- **ACTION ITEM**:
Look below for the line holding "(** Its [clone] makes a slice also of nil. *)" and the line holding "put_u32 (zlen raftstate)". Transcribe exactly those lines and all lines between them, nothing more.

- **GIVEN RECORDS**:
-- -- --

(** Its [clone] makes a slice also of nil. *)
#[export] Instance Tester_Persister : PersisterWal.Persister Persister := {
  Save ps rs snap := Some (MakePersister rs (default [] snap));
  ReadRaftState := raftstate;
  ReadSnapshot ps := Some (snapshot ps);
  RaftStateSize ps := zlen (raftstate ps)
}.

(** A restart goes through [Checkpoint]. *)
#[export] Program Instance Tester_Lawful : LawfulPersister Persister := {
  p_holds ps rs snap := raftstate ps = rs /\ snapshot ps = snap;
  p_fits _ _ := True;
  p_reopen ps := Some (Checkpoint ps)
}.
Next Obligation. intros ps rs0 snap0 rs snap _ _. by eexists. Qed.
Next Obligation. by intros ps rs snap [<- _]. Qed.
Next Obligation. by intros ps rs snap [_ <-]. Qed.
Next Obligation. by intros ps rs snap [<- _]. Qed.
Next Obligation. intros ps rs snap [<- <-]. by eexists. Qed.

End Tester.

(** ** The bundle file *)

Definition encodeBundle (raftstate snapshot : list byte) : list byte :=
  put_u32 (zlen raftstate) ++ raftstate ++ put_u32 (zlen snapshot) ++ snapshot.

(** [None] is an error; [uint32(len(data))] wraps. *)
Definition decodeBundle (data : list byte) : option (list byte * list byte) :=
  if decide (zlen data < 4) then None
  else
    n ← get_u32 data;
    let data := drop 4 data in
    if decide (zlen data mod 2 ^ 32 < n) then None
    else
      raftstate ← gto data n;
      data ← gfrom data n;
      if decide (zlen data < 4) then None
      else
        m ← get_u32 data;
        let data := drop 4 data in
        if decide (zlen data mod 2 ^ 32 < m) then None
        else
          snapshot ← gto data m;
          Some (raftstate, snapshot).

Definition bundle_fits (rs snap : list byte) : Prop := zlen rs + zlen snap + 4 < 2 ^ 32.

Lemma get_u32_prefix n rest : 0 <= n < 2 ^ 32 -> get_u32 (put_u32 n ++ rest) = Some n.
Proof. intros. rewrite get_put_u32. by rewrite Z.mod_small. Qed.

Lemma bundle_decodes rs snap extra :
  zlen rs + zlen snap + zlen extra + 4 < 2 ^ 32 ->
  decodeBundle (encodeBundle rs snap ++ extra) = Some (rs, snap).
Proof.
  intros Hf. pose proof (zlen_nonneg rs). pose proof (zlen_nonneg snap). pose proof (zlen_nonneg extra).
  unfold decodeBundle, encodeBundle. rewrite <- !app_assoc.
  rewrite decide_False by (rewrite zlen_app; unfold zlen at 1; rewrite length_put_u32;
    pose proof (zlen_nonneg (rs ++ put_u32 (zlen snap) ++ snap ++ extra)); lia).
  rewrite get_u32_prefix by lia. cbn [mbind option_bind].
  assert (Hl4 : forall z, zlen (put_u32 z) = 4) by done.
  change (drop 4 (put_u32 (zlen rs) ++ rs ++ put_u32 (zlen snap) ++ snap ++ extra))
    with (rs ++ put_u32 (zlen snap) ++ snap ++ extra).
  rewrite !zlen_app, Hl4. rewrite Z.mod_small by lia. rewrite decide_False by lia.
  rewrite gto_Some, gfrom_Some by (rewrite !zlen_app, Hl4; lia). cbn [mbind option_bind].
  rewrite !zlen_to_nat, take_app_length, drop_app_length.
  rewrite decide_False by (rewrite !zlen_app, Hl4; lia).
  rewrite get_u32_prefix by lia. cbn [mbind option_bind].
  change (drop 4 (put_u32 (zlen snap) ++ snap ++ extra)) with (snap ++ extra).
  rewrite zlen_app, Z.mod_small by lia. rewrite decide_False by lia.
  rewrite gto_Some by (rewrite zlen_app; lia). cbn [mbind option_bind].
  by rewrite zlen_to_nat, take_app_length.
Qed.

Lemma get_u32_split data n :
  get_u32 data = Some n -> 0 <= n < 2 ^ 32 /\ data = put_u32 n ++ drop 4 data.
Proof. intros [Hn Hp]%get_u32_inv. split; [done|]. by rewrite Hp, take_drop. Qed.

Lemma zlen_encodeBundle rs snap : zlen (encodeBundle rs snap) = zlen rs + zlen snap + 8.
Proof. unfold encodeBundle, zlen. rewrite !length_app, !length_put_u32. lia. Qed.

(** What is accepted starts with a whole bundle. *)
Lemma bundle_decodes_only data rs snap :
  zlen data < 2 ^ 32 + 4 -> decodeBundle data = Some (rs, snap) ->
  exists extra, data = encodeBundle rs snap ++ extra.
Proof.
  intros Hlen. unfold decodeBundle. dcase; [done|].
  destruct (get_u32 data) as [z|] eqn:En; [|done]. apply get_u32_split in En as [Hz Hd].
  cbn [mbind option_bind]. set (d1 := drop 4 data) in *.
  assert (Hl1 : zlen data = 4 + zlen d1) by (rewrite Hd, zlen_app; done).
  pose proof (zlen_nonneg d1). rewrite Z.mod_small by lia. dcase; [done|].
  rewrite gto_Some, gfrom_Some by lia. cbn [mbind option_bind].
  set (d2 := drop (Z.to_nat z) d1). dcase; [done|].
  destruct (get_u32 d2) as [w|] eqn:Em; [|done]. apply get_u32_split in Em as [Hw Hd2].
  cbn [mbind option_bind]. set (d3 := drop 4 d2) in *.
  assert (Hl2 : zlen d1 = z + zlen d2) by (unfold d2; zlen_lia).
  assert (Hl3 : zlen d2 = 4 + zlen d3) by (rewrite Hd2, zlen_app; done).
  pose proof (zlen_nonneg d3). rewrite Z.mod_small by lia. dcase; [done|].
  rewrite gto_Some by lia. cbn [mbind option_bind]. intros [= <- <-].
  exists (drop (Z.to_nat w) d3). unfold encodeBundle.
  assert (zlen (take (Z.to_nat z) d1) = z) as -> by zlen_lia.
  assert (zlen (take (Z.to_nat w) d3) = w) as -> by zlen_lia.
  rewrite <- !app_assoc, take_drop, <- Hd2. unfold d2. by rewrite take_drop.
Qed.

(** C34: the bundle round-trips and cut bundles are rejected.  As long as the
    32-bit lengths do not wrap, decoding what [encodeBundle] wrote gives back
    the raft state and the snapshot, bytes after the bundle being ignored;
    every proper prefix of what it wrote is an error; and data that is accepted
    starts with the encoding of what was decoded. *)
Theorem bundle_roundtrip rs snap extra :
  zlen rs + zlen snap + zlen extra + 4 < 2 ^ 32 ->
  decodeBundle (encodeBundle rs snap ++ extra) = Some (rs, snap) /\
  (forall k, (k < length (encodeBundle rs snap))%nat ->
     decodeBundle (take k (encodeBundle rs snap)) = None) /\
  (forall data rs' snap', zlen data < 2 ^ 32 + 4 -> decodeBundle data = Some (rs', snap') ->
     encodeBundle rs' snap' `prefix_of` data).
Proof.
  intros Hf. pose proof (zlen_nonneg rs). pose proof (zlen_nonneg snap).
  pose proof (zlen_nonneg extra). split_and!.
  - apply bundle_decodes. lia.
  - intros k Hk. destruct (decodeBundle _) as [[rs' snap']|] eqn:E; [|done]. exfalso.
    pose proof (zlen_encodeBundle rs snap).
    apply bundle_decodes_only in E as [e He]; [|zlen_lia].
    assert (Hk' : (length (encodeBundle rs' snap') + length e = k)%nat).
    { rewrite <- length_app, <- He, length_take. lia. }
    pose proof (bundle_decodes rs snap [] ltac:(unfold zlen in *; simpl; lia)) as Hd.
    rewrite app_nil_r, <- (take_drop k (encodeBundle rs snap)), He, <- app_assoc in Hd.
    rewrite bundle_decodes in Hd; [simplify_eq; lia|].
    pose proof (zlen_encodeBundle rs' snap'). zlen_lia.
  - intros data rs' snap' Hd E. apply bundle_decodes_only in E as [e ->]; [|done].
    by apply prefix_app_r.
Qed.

-- -- --

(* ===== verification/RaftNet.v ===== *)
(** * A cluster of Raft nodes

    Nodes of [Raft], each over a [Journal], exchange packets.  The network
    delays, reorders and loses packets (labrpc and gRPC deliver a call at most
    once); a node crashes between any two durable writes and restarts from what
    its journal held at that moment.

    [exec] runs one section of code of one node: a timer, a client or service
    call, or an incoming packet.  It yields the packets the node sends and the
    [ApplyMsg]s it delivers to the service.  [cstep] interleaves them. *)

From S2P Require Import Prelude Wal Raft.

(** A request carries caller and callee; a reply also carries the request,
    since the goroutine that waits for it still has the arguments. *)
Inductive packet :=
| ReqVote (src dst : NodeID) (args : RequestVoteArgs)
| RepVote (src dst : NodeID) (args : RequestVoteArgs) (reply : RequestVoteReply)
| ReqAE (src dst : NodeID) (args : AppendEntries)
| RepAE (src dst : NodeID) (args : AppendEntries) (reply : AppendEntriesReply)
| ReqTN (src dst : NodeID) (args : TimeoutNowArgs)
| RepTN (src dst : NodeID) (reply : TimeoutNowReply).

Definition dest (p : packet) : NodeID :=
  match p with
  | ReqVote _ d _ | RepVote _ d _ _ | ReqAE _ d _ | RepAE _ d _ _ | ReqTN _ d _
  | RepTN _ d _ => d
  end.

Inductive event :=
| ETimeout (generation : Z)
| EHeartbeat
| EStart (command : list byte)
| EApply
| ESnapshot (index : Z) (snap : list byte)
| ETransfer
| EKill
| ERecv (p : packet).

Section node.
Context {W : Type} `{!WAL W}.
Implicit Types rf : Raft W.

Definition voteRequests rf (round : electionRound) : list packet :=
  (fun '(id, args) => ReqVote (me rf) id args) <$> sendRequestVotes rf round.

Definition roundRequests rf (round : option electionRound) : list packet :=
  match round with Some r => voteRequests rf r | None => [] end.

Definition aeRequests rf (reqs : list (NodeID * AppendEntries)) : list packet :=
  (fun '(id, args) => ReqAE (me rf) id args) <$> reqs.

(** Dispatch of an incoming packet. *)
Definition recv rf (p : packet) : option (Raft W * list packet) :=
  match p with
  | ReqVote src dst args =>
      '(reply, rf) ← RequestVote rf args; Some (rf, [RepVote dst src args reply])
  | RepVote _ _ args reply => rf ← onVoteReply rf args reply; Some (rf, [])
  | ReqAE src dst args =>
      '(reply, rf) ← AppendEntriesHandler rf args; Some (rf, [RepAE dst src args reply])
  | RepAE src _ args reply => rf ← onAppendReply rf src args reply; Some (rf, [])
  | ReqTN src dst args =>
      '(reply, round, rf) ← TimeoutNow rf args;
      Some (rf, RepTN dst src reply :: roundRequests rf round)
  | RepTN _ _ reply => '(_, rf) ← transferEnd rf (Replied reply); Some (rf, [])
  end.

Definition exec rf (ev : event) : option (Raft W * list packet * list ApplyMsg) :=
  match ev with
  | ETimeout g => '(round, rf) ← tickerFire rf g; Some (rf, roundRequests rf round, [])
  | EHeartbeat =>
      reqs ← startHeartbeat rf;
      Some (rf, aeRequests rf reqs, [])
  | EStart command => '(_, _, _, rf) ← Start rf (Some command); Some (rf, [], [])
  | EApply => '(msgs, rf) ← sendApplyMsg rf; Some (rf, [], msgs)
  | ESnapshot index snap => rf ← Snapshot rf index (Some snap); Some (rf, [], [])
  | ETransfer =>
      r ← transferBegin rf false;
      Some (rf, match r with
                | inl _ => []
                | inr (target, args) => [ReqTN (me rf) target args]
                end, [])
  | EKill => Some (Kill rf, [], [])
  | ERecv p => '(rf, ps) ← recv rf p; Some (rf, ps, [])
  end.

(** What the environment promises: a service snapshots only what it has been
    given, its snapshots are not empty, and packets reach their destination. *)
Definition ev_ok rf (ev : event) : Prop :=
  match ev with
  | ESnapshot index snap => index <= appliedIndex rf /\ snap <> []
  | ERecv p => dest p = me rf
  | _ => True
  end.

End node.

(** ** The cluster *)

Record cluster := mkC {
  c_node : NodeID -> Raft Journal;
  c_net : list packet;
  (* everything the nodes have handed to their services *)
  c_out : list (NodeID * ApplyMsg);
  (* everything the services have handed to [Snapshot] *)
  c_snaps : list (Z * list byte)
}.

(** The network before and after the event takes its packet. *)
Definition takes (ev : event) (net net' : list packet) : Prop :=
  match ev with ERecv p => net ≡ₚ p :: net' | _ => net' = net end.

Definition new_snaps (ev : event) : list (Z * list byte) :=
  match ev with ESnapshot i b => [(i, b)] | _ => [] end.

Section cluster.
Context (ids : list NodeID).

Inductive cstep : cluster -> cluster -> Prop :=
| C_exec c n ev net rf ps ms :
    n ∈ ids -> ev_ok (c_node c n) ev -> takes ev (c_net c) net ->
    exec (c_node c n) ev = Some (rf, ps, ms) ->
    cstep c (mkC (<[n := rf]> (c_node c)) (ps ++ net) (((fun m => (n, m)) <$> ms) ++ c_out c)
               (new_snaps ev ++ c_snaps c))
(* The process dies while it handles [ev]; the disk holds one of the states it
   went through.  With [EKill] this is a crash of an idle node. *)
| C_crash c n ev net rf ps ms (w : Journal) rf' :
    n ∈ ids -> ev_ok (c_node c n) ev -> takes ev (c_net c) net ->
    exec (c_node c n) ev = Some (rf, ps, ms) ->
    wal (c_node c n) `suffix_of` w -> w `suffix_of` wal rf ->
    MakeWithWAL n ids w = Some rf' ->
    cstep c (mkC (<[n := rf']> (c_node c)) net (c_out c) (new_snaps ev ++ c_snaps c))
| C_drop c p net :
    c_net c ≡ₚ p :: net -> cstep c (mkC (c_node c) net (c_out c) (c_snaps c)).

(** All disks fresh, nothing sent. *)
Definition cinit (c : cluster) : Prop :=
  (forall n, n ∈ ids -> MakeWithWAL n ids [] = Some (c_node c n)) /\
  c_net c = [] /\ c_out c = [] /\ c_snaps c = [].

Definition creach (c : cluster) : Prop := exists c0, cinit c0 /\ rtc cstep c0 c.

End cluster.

-- -- --

- **YOUR SOLUTION**:
(** Its [clone] makes a slice also of nil. *)
#[export] Instance Tester_Persister : PersisterWal.Persister Persister := {
  Save ps rs snap := Some (MakePersister rs (default [] snap));
  ReadRaftState := raftstate;
  ReadSnapshot ps := Some (snapshot ps);
  RaftStateSize ps := zlen (raftstate ps)
}.

(** A restart goes through [Checkpoint]. *)
#[export] Program Instance Tester_Lawful : LawfulPersister Persister := {
  p_holds ps rs snap := raftstate ps = rs /\ snapshot ps = snap;
  p_fits _ _ := True;
  p_reopen ps := Some (Checkpoint ps)
}.
Next Obligation. intros ps rs0 snap0 rs snap _ _. by eexists. Qed.
Next Obligation. by intros ps rs snap [<- _]. Qed.
Next Obligation. by intros ps rs snap [_ <-]. Qed.
Next Obligation. by intros ps rs snap [<- _]. Qed.
Next Obligation. intros ps rs snap [<- <-]. by eexists. Qed.

End Tester.

(** ** The bundle file *)

Definition encodeBundle (raftstate snapshot : list byte) : list byte :=
  put_u32 (zlen raftstate) ++ raftstate ++ put_u32 (zlen snapshot) ++ snapshot.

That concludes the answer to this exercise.